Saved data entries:
--- START ---
(** [RunningLease::settle] of an armed lease; [permit] is the state of its
    [GaugeLease]. *)
Definition settle (id : OpId) (class : ResourceClass) (permit : bool) (now : Z) (g : Inner) :
    option Inner :=
  g ← (if permit then (λ x, with_gauge x g) <$> ResourceGauge.release (gauge g) class
       else Some g);
  let g := match tasks g !! id with
           | Some t =>
               if bool_decide (status t = Running)
               then set_task id (MkTask (op t) Cancelled (error t) (start_ms t) (Some now)
                                   (remaining t) (blocked t) (dependents t)) g
               else g
           | None => g
           end in
  terminalize id g.

(** ** The executor ([execute_inner]) *)

(** Where an execution is: about to check and start an attempt, awaiting the
    runnable, sleeping out a retry backoff, waiting for a fresh permit, or
    returned with its lease not yet dropped. *)
Inductive ExecPc := AtTop | InRun | InBackoff | WaitPermit | Returned.

#[global] Instance ExecPc_eq_dec : EqDecision ExecPc.
Proof. solve_decision. Defined.

(** One logical execution.  [x_dag] distinguishes a spawned DAG task (its
    lease is a [RunningLease]) from a standalone [Scheduler::execute] (a bare
    [GaugeLease]); [x_armed] is whether the [GaugeLease] holds its permit. *)
Record Exec := MkExec {
  x_id : OpId;
  x_op : ScheduledOp;
  x_class : ResourceClass;
  x_armed : bool;
  x_attempt : N;
  x_pc : ExecPc;
  x_dag : bool;
}.

Definition at_pc (pc : ExecPc) (x : Exec) : Exec :=
  MkExec (x_id x) (x_op x) (x_class x) (x_armed x) (x_attempt x) pc (x_dag x).
Definition with_permit (armed : bool) (x : Exec) : Exec :=
  MkExec (x_id x) (x_op x) (x_class x) armed (x_attempt x) (x_pc x) (x_dag x).
Definition with_attempt (n : N) (x : Exec) : Exec :=
  MkExec (x_id x) (x_op x) (x_class x) (x_armed x) n (x_pc x) (x_dag x).

Inductive RunResult :=
  | ROk
  | RErr (message : string) (retryable : bool)
  | RElapsed
  | RPanic.
Inductive WaitOutcome := WReady | WCancelled | WDeadlineExceeded.

Definition deadline_message : string := "deadline exceeded".
Definition circuit_message : string := "circuit open for this resource, not attempting".
Definition panic_message : string := "runnable panicked".

(** [GaugeLease::release]: gives the permit back once. *)
Definition lease_release (x : Exec) (g : Inner) : option (Inner * Exec) :=
  if x_armed x then
    gauge' ← ResourceGauge.release (gauge g) (x_class x);
    Some (with_gauge gauge' g, with_permit false x)
  else Some (g, x).

Definition returns (st : TaskStatus) (err : option string) (now : Z) (x : Exec) (g : Inner) :
    Inner * Exec :=
  (mark (x_id x) st err now g, at_pc Returned x).

(** The loop head: cancellation, deadline, circuit breaker. *)
Definition exec_top (cancelled denied : bool) (now : Z) (x : Exec) (g : Inner) : Inner * Exec :=
  if cancelled then returns Cancelled None now x g
  else if is_expired (deadline (meta (x_op x))) now
  then returns Failed (Some deadline_message) now x g
  else if denied then returns Failed (Some circuit_message) now x g
  else (g, at_pc InRun x).

(** The attempt's outcome. *)
Definition exec_result (r : RunResult) (cancelled : bool) (now : Z) (x : Exec) (g : Inner) :
    option (Inner * Exec) :=
  match r with
  | ROk =>
      Some (if cancelled then returns Cancelled None now x g else returns Done None now x g)
  | RErr msg retryable =>
      if cancelled then Some (returns Cancelled None now x g)
      else
        let x := with_attempt (x_attempt x + 1) x in
        if retryable && should_retry (retry_policy (meta (x_op x))) (x_attempt x - 1) true false
        then '(g, x) ← lease_release x g; Some (g, at_pc InBackoff x)
        else Some (returns Failed (Some msg) now x g)
  | RElapsed => Some (returns Failed (Some deadline_message) now x g)
  | RPanic =>
      Some (if x_dag x then returns Failed (Some panic_message) now x g
            else (g, at_pc Returned x))
  end.

Definition exec_backoff (w : WaitOutcome) (now : Z) (x : Exec) (g : Inner) : Inner * Exec :=
  match w with
  | WReady => (g, at_pc WaitPermit x)
  | WCancelled => returns Cancelled None now x g
  | WDeadlineExceeded => returns Failed (Some deadline_message) now x g
  end.

(** One turn of [wait_for_permit]: the checks, the admission attempt, and the
    outcome of the wait when the class is still full. *)
Definition exec_permit (lim : ResourceLimits) (cancelled : bool) (w : WaitOutcome) (now : Z)
    (x : Exec) (g : Inner) : Inner * Exec :=
  if cancelled then returns Cancelled None now x g
  else if is_expired (deadline (meta (x_op x))) now
  then returns Failed (Some deadline_message) now x g
  else
    match ResourceGauge.try_acquire (gauge g) (x_class x) lim with
    | Ok gauge' => (with_gauge gauge' g, at_pc AtTop (with_permit true x))
    | Err _ => match w with
               | WReady => (g, x)
               | _ => exec_backoff w now x g
               end
    end.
--- END ---
§ **Action item**
What you should produce is an exact copy of the records above.

§ **The completed task**
(** [RunningLease::settle] of an armed lease; [permit] is the state of its
    [GaugeLease]. *)
Definition settle (id : OpId) (class : ResourceClass) (permit : bool) (now : Z) (g : Inner) :
    option Inner :=
  g ← (if permit then (λ x, with_gauge x g) <$> ResourceGauge.release (gauge g) class
       else Some g);
  let g := match tasks g !! id with
           | Some t =>
               if bool_decide (status t = Running)
               then set_task id (MkTask (op t) Cancelled (error t) (start_ms t) (Some now)
                                   (remaining t) (blocked t) (dependents t)) g
               else g
           | None => g
           end in
  terminalize id g.

(** ** The executor ([execute_inner]) *)

(** Where an execution is: about to check and start an attempt, awaiting the
    runnable, sleeping out a retry backoff, waiting for a fresh permit, or
    returned with its lease not yet dropped. *)
Inductive ExecPc := AtTop | InRun | InBackoff | WaitPermit | Returned.

#[global] Instance ExecPc_eq_dec : EqDecision ExecPc.
Proof. solve_decision. Defined.

(** One logical execution.  [x_dag] distinguishes a spawned DAG task (its
    lease is a [RunningLease]) from a standalone [Scheduler::execute] (a bare
    [GaugeLease]); [x_armed] is whether the [GaugeLease] holds its permit. *)
Record Exec := MkExec {
  x_id : OpId;
  x_op : ScheduledOp;
  x_class : ResourceClass;
  x_armed : bool;
  x_attempt : N;
  x_pc : ExecPc;
  x_dag : bool;
}.

Definition at_pc (pc : ExecPc) (x : Exec) : Exec :=
  MkExec (x_id x) (x_op x) (x_class x) (x_armed x) (x_attempt x) pc (x_dag x).
Definition with_permit (armed : bool) (x : Exec) : Exec :=
  MkExec (x_id x) (x_op x) (x_class x) armed (x_attempt x) (x_pc x) (x_dag x).
Definition with_attempt (n : N) (x : Exec) : Exec :=
  MkExec (x_id x) (x_op x) (x_class x) (x_armed x) n (x_pc x) (x_dag x).

Inductive RunResult :=
  | ROk
  | RErr (message : string) (retryable : bool)
  | RElapsed
  | RPanic.
Inductive WaitOutcome := WReady | WCancelled | WDeadlineExceeded.

Definition deadline_message : string := "deadline exceeded".
Definition circuit_message : string := "circuit open for this resource, not attempting".
Definition panic_message : string := "runnable panicked".

(** [GaugeLease::release]: gives the permit back once. *)
Definition lease_release (x : Exec) (g : Inner) : option (Inner * Exec) :=
  if x_armed x then
    gauge' ← ResourceGauge.release (gauge g) (x_class x);
    Some (with_gauge gauge' g, with_permit false x)
  else Some (g, x).

Definition returns (st : TaskStatus) (err : option string) (now : Z) (x : Exec) (g : Inner) :
    Inner * Exec :=
  (mark (x_id x) st err now g, at_pc Returned x).

(** The loop head: cancellation, deadline, circuit breaker. *)
Definition exec_top (cancelled denied : bool) (now : Z) (x : Exec) (g : Inner) : Inner * Exec :=
  if cancelled then returns Cancelled None now x g
  else if is_expired (deadline (meta (x_op x))) now
  then returns Failed (Some deadline_message) now x g
  else if denied then returns Failed (Some circuit_message) now x g
  else (g, at_pc InRun x).

(** The attempt's outcome. *)
Definition exec_result (r : RunResult) (cancelled : bool) (now : Z) (x : Exec) (g : Inner) :
    option (Inner * Exec) :=
  match r with
  | ROk =>
      Some (if cancelled then returns Cancelled None now x g else returns Done None now x g)
  | RErr msg retryable =>
      if cancelled then Some (returns Cancelled None now x g)
      else
        let x := with_attempt (x_attempt x + 1) x in
        if retryable && should_retry (retry_policy (meta (x_op x))) (x_attempt x - 1) true false
        then '(g, x) ← lease_release x g; Some (g, at_pc InBackoff x)
        else Some (returns Failed (Some msg) now x g)
  | RElapsed => Some (returns Failed (Some deadline_message) now x g)
  | RPanic =>
      Some (if x_dag x then returns Failed (Some panic_message) now x g
            else (g, at_pc Returned x))
  end.

Definition exec_backoff (w : WaitOutcome) (now : Z) (x : Exec) (g : Inner) : Inner * Exec :=
  match w with
  | WReady => (g, at_pc WaitPermit x)
  | WCancelled => returns Cancelled None now x g
  | WDeadlineExceeded => returns Failed (Some deadline_message) now x g
  end.

(** One turn of [wait_for_permit]: the checks, the admission attempt, and the
    outcome of the wait when the class is still full. *)
Definition exec_permit (lim : ResourceLimits) (cancelled : bool) (w : WaitOutcome) (now : Z)
    (x : Exec) (g : Inner) : Inner * Exec :=
  if cancelled then returns Cancelled None now x g
  else if is_expired (deadline (meta (x_op x))) now
  then returns Failed (Some deadline_message) now x g
  else
    match ResourceGauge.try_acquire (gauge g) (x_class x) lim with
    | Ok gauge' => (with_gauge gauge' g, at_pc AtTop (with_permit true x))
    | Err _ => match w with
               | WReady => (g, x)
               | _ => exec_backoff w now x g
               end
    end.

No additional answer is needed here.